Common Fiscal

Lanius collaris

The Common Fiscal, or Southern Fiscal or Fiscal Shrike, is a familiar garden bird in South Africa, usually seen singly or in territorial pairs. Adults weigh about 40g and measure around 22cm in length. They prefer open habitats but are extremely adaptable to both natural and man-made environments. Fiscals feed on a wide variety of vertebrate and invertebrate prey ranging in size from flies, caterpillars and moths to frogs, lizards, snakes, birds and mice (occasionally fruit) and hunt from open perches, usually catching their prey on the ground. Their habit of impaling large prey items on thorns or barbed wire to consume later has earned them the alternative name of “butcher bird”.

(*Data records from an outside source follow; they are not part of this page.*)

Lemma py_div_raise (x y : Q) (e : exn) :
  py_div x y = Raise e -> e = ZeroDivisionError /\ y == 0.
Proof.
  unfold py_div. destruct (Qeq_bool y 0) eqn:E; [|discriminate].
  intro H. injection H as <-. split; [reflexivity|].
  now apply Qeq_bool_iff.
Qed.

Lemma for_each_raise {A B : Type} (f : A -> result B) (xs : list A) (e : exn) :
  for_each f xs = Raise e -> exists x, In x xs /\ f x = Raise e.
Proof.
  induction xs as [|x xs IH]; simpl; [discriminate|].
  intro H. apply bind_raise in H. destruct H as [H|(y & Hy & H)].
  - exists x. split; [now left | exact H].
  - apply bind_raise in H. destruct H as [H|(ys & _ & H)]; [|discriminate].
    destruct (IH H) as (x' & Hin & Hx'). exists x'. split; [now right | exact Hx'].
Qed.

Lemma equity_returns_moic (self : Model) (key : string) (r : EquityReturns.t) :
  calculate_equity_returns self key = Ok r ->
  ~ EquityReturns.total_invested r == 0 /\
  EquityReturns.moic r = EquityReturns.total_return r / EquityReturns.total_invested r.
Proof.
  unfold calculate_equity_returns. intro H.
  apply bind_ok in H. destruct H as (params & _ & H).
  destruct (fold_left _ _ _) as [b t].
  apply bind_ok in H. destruct H as (m & Hm & H). injection H as <-.
  apply py_div_ok in Hm. exact Hm.
Qed.

Lemma equity_returns_raise (self : Model) (key : string) (e : exn) :
  In key category_names ->
  calculate_equity_returns self key = Raise e -> e = ZeroDivisionError.
Proof.
  intros Hin H. unfold calculate_equity_returns in H.
  destruct (investment_params_get (investment_params self) key) as [params|e0] eqn:Hget.
  - cbn [bind] in H. destruct (fold_left _ _ _) as [b t].
    apply bind_raise in H. destruct H as [H|(m & _ & H)]; [|discriminate].
    now apply py_div_raise in H.
  - apply investment_params_get_raise in Hget. tauto.
Qed.

(** What a category pass leaves in its row: the percentage is invested over
    total_deployable times 100, that divisor is not zero, and the gross
    return is MOIC times invested. *)
Lemma category_row_shape (self : Model) (cat : string * string * option string)
    (r : PortfolioRow.t) :
  category_row self cat = Ok r ->
  ~ total_deployable self == 0 /\
  PortfolioRow.Pct_of_Portfolio r
    = PortfolioRow.Invested r / total_deployable self * 100 /\
  PortfolioRow.Gross_Return r == PortfolioRow.MOIC r * PortfolioRow.Invested r.
Proof.
  destruct cat as [[name key] calc_type]. unfold category_row.
  destruct (calc_type_is calc_type "revenue_share");
    [|destruct (calc_type_is calc_type "fixed")]; intro H.
  - apply bind_ok in H. destruct H as (returns & Hr & H).
    apply bind_ok in H. destruct H as (pct & Hpct & H). injection H as <-.
    apply py_div_ok in Hpct. destruct Hpct as (Hdep & ->).
    unfold calculate_revenue_share_returns in Hr.
    apply bind_ok in Hr. destruct Hr as (m & Hm & Hr). injection Hr as <-.
    apply py_div_ok in Hm. destruct Hm as (Ha & ->). cbn.
    repeat split; [exact Hdep|]. field. exact Ha.
  - apply bind_ok in H. destruct H as (params & _ & H).
    apply bind_ok in H. destruct H as (m & _ & H).
    apply bind_ok in H. destruct H as (pct & Hpct & H). injection H as <-.
    apply py_div_ok in Hpct. destruct Hpct as (Hdep & ->). cbn.
    repeat split; [exact Hdep|]. ring.
  - apply bind_ok in H. destruct H as (returns & Hr & H).
    apply bind_ok in H. destruct H as (pct & Hpct & H). injection H as <-.
    apply py_div_ok in Hpct. destruct Hpct as (Hdep & ->).
    destruct (equity_returns_moic _ _ _ Hr) as (Hinv & Hmoic). cbn.
    repeat split; [exact Hdep|]. rewrite Hmoic. field. exact Hinv.
Qed.

Lemma category_row_raise (self : Model) (cat : string * string * option string)
    (m4 m5 : Q) (e : exn) :
  target_moic (incubation (investment_params self)) = Some m4 ->
  target_moic (recycled (investment_params self)) = Some m5 ->
  In cat categories ->
  category_row self cat = Raise e -> e = ZeroDivisionError.
Proof.
  intros H4 H5 Hin. simpl in Hin.
  repeat (destruct Hin as [<-|Hin]); try contradiction;
    unfold category_row; simpl calc_type_is; cbv iota; intro H.
  - apply bind_raise in H. destruct H as [H|(r & _ & H)].
    + apply (equity_returns_raise self "seed"); [simpl; tauto | exact H].
    + apply bind_raise in H. destruct H as [H|(p & _ & H)]; [|discriminate].
      now apply py_div_raise in H.
  - apply bind_raise in H. destruct H as [H|(r & _ & H)].
    + unfold calculate_revenue_share_returns in H.
      apply bind_raise in H. destruct H as [H|(p & _ & H)]; [|discriminate].
      now apply py_div_raise in H.
    + apply bind_raise in H. destruct H as [H|(p & _ & H)]; [|discriminate].
      now apply py_div_raise in H.
  - apply bind_raise in H. destruct H as [H|(r & _ & H)].
    + apply (equity_returns_raise self "series_a"); [simpl; tauto | exact H].
    + apply bind_raise in H. destruct H as [H|(p & _ & H)]; [|discriminate].
      now apply py_div_raise in H.
  - change (investment_params_get (investment_params self) "incubation")
      with (Ok (incubation (investment_params self))) in H.
    cbn [bind] in H. unfold get_target_moic in H. rewrite H4 in H. cbn [bind] in H.
    apply bind_raise in H. destruct H as [H|(p & _ & H)]; [|discriminate].
    now apply py_div_raise in H.
  - change (investment_params_get (investment_params self) "recycled")
      with (Ok (recycled (investment_params self))) in H.
    cbn [bind] in H. unfold get_target_moic in H. rewrite H5 in H. cbn [bind] in H.
    apply bind_raise in H. destruct H as [H|(p & _ & H)]; [|discriminate].
    now apply py_div_raise in H.
Qed.

(** X5. With the two fixed categories carrying their target_moic,
    [calculate_portfolio_returns] returns the table exactly when the
    allocations of seed, shared_safe and series_a and total_deployable are
    all different from zero, and otherwise raises ZeroDivisionError. A zero
    allocation of incubation or recycled does not stop it. *)
Theorem X5_portfolio_returns_outcome (self : Model) (m4 m5 : Q) :
  target_moic (incubation (investment_params self)) = Some m4 ->
  target_moic (recycled (investment_params self)) = Some m5 ->
  match calculate_portfolio_returns self with
  | Ok table =>
      ~ allocation (seed (investment_params self)) == 0 /\
      ~ allocation (shared_safe (investment_params self)) == 0 /\
      ~ allocation (series_a (investment_params self)) == 0 /\
      ~ total_deployable self == 0
  | Raise e =>
      e = ZeroDivisionError /\
      (allocation (seed (investment_params self)) == 0 \/
       allocation (shared_safe (investment_params self)) == 0 \/
       allocation (series_a (investment_params self)) == 0 \/
       total_deployable self == 0)
  end.
Proof.
  intros H4 H5.
  destruct (calculate_portfolio_returns self) as [table|e] eqn:E.
  - destruct (calculate_portfolio_returns_rows _ _ E)
      as (r1 & r2 & r3 & r4 & r5 & _ & H1 & H2 & H3 & _).
    destruct (category_row_shape _ _ _ H1) as (Hdep & _).
    repeat split; try exact Hdep.
    + unfold category_row in H1. simpl calc_type_is in H1. cbv iota in H1.
      apply bind_ok in H1. destruct H1 as (e1 & He1 & _).
      destruct (equity_returns_moic _ _ _ He1) as (Hinv & _).
      now rewrite (equity_returns_invested self "seed" _ _ eq_refl He1) in Hinv.
    + exact (category_row_safe_allocation _ _ H2).
    + unfold category_row in H3. simpl calc_type_is in H3. cbv iota in H3.
      apply bind_ok in H3. destruct H3 as (e3 & He3 & _).
      destruct (equity_returns_moic _ _ _ He3) as (Hinv & _).
      now rewrite (equity_returns_invested self "series_a" _ _ eq_refl He3) in Hinv.
  - split.
    + unfold calculate_portfolio_returns in E.
      apply bind_raise in E. destruct E as [E|(df & _ & E)]; [|discriminate].
      apply for_each_raise in E. destruct E as (cat & Hin & Hcat).
      exact (category_row_raise _ _ _ _ _ H4 H5 Hin Hcat).
    + destruct (Qeq_dec (allocation (seed (investment_params self))) 0) as [|Hs];
        [tauto|].
      destruct (Qeq_dec (allocation (shared_safe (investment_params self))) 0) as [|Hf];
        [tauto|].
      destruct (Qeq_dec (allocation (series_a (investment_params self))) 0) as [|Ha];
        [tauto|].
      destruct (Qeq_dec (total_deployable self) 0) as [|Hd]; [tauto|].
      destruct (calculate_portfolio_returns_defined self m4 m5 Hs Hf Ha Hd H4 H5)
        as (table & Ht).
      congruence.
Qed.

Lemma X5_portfolio_returns_outcome_witness :
  (exists table, calculate_portfolio_returns (init 50) = Ok table) /\
  calculate_portfolio_returns (configure request_zero_safe) = Raise ZeroDivisionError.
Proof.
  split.
  - pose proof (X5_portfolio_returns_outcome (init 50) 3.0 5.0 eq_refl eq_refl) as H.
    destruct (calculate_portfolio_returns (init 50)) as [table|e].
    + eauto.
    + exfalso. destruct H as (_ & [H|[H|[H|H]]]); revert H; vm_compute; discriminate.
  - pose proof (X5_portfolio_returns_outcome (configure request_zero_safe) 3.0 5.0
                  eq_refl eq_refl) as H.
    destruct (calculate_portfolio_returns (configure request_zero_safe)) as [table|e].
    + exfalso. destruct H as (_ & H & _). apply H. vm_compute. reflexivity.
    + destruct H as (-> & _). reflexivity.
Defined.

(** ** Portfolio returns: what the table reads *)

Lemma init_total_deployable (fs : Q) :
  total_deployable (init fs) == (8 # 10) * fs + 5.
Proof.
  unfold init. cbn [total_deployable].
  change (inject_Z 10) with 10. ring.
Qed.

Lemma calculate_equity_returns_reads (self other : Model) (key : string) :
  investment_params self = investment_params other ->
  power_law_seed self = power_law_seed other ->
  power_law_series_a self = power_law_series_a other ->
  calculate_equity_returns self key = calculate_equity_returns other key.
Proof.
  intros Hip Hs Ha. unfold calculate_equity_returns, distribution_of.
  now rewrite Hip, Hs, Ha.
Qed.

Lemma calculate_revenue_share_returns_reads (self other : Model) :
  investment_params self = investment_params other ->
  calculate_revenue_share_returns self = calculate_revenue_share_returns other.
Proof.
  intro Hip. unfold calculate_revenue_share_returns. now rewrite Hip.
Qed.

Ltac same_result :=
  repeat match goal with
         | H : ?x = Ok ?a, H' : ?x = Ok ?b |- _ =>
             rewrite H in H'; injection H' as <-
         end.

(** A pass of the loop reads the scalars of the model for the percentage
    only. *)
Lemma category_row_columns (self other : Model)
    (cat : string * string * option string) (r1 r2 : PortfolioRow.t) :
  investment_params self = investment_params other ->
  power_law_seed self = power_law_seed other ->
  power_law_series_a self = power_law_series_a other ->
  category_row self cat = Ok r1 ->
  category_row other cat = Ok r2 ->
  PortfolioRow.Category r1 = PortfolioRow.Category r2 /\
  PortfolioRow.Invested r1 = PortfolioRow.Invested r2 /\
  PortfolioRow.Gross_Return r1 = PortfolioRow.Gross_Return r2 /\
  PortfolioRow.MOIC r1 = PortfolioRow.MOIC r2.
Proof.
  intros Hip Hs Ha. destruct cat as [[name key] calc_type].
  unfold category_row.
  rewrite (calculate_revenue_share_returns_reads self other Hip),
    (calculate_equity_returns_reads self other key Hip Hs Ha), Hip.
  destruct (calc_type_is calc_type "revenue_share");
    [|destruct (calc_type_is calc_type "fixed")];
    intros H1 H2; repeat bind_inv H1; repeat bind_inv H2;
    injection H1 as <-; injection H2 as <-; same_result;
    repeat split; reflexivity.
Qed.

Fiscal Shrikes breed throughout the year, with a peak during spring and summer, and pairs may raise as many as three broods in a year. The male defends the pair’s territory while the female does most of the nest-building, using vegetation and other soft materials to fashion a thick-walled cup in a thorny bush or tree. It is also the female that does most of the brooding, with clutches of 1-5 eggs hatching around two weeks after incubation started. The male then helps to feed the hatchlings, which leave the nest when they’re about 3 weeks old but stay in their parents’ territory for about another 3 months more.

The Common Fiscal is considered of least concern  by the IUCN and distributed widely over sub-Saharan Africa. In South Africa they are found in virtually every corner of the country.